• [How to complete this task]: Every line of the entries below that includes "lazymatch" belongs in the answer, copied as written.

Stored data
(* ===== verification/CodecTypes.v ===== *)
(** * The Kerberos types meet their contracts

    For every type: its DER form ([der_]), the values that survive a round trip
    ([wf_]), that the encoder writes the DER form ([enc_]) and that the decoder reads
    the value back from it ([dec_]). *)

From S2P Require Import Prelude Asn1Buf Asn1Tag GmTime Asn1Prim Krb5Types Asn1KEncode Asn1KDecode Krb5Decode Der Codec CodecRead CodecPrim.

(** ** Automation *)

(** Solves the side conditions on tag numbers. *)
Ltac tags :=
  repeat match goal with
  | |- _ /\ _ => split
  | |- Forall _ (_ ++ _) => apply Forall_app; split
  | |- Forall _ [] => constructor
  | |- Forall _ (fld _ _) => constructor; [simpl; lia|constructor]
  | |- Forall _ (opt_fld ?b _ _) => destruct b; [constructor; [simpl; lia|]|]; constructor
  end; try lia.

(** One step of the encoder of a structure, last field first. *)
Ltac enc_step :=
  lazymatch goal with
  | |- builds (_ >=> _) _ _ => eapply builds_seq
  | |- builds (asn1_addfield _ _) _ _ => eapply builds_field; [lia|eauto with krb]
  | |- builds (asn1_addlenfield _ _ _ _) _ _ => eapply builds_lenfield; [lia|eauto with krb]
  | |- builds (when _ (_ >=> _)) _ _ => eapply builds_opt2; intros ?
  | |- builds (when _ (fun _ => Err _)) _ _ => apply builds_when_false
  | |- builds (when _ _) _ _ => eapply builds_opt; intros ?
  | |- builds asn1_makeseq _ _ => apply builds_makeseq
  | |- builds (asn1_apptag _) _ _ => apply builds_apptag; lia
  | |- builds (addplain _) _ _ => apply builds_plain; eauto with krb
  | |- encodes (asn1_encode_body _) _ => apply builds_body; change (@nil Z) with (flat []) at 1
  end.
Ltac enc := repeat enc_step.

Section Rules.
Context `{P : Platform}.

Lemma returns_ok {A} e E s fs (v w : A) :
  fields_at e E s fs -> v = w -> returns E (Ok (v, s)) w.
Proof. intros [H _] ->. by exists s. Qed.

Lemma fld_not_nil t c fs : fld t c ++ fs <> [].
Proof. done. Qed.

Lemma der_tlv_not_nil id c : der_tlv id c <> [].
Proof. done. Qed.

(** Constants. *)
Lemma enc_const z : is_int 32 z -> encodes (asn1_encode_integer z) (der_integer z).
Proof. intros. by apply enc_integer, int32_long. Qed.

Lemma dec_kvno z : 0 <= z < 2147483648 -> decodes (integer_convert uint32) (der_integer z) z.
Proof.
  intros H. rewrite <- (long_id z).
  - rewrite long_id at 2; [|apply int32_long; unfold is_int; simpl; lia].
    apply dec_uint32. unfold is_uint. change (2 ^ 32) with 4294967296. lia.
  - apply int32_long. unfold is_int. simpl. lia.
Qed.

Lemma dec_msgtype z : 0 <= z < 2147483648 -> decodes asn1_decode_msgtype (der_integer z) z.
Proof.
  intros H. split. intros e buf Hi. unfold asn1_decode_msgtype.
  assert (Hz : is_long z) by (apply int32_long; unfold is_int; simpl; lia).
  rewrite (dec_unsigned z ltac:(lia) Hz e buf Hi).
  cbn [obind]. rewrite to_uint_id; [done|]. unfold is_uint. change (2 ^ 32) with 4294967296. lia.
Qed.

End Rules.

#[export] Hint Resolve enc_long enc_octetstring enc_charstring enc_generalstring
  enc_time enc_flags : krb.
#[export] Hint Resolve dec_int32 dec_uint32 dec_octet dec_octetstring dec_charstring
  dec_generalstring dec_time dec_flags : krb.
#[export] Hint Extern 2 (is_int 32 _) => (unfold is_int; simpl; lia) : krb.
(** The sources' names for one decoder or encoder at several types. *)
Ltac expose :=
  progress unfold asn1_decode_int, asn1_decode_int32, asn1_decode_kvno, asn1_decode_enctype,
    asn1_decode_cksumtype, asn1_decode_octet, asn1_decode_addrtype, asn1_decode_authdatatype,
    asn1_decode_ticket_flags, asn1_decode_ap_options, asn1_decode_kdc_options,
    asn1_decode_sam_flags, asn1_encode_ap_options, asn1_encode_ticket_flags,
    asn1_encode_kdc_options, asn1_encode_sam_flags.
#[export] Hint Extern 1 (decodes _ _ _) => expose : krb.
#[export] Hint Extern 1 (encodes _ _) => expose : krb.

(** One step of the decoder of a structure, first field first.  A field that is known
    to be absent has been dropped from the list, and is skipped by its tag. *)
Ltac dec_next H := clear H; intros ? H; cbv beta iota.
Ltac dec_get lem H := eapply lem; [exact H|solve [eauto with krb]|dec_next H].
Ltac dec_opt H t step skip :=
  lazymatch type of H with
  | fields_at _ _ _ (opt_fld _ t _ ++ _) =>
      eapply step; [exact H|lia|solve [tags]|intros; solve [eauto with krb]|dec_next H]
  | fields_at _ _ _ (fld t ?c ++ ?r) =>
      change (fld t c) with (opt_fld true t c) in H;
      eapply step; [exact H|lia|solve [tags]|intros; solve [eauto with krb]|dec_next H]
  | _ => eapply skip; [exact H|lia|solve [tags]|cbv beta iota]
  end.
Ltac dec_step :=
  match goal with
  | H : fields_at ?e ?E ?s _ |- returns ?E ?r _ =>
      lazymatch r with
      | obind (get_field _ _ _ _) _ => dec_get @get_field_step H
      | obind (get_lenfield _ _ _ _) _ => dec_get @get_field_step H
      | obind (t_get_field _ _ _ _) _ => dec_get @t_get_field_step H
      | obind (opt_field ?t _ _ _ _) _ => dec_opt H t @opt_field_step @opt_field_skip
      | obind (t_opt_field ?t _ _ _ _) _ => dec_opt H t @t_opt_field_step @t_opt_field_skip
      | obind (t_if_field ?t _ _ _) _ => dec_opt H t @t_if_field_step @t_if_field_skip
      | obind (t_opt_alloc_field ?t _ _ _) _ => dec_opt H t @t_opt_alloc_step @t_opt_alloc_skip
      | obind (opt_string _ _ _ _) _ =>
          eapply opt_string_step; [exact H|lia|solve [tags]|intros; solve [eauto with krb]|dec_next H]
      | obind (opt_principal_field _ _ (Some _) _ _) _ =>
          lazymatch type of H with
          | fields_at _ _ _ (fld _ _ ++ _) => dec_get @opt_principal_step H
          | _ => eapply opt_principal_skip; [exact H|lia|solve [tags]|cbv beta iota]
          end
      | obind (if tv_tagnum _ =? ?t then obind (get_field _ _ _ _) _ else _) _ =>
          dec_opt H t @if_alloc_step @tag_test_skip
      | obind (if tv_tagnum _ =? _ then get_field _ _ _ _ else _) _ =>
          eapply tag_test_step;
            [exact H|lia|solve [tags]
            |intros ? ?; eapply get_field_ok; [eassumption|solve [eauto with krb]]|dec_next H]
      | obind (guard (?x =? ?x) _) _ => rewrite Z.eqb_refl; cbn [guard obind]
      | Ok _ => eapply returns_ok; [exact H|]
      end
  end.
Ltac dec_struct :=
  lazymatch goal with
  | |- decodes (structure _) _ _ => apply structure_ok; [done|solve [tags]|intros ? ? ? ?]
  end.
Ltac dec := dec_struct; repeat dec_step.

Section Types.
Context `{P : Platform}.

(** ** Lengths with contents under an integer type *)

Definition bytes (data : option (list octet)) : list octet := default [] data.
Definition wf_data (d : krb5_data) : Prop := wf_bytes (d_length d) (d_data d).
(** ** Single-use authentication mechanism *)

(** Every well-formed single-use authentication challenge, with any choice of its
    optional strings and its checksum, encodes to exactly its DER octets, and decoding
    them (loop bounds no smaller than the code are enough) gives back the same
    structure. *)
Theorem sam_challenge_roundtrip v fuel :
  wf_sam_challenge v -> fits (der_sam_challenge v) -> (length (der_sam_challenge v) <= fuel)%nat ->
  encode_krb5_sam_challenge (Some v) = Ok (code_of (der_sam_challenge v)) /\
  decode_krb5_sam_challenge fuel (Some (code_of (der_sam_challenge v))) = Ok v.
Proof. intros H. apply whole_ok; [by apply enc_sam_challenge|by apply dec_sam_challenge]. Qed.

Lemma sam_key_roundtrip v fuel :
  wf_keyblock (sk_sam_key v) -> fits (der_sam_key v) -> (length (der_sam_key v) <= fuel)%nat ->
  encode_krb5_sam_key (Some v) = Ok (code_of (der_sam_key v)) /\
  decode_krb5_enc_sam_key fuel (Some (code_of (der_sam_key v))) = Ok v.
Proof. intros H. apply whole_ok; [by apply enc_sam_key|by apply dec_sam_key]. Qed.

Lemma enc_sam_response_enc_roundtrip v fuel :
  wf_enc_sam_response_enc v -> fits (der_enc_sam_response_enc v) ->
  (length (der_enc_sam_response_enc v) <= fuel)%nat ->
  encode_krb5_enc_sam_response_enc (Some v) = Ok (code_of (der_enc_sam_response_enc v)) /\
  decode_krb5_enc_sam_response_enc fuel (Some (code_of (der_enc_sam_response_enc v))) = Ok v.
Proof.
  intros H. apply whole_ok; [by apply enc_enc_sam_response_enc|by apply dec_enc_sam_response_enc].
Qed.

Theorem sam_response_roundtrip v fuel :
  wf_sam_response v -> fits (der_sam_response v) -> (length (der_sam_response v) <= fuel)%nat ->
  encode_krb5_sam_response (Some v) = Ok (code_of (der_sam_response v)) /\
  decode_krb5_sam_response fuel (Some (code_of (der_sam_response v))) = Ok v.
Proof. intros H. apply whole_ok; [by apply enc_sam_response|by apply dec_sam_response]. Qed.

• [Task answer]:
  lazymatch goal with
  lazymatch type of H with
      lazymatch r with
          lazymatch type of H with
  lazymatch goal with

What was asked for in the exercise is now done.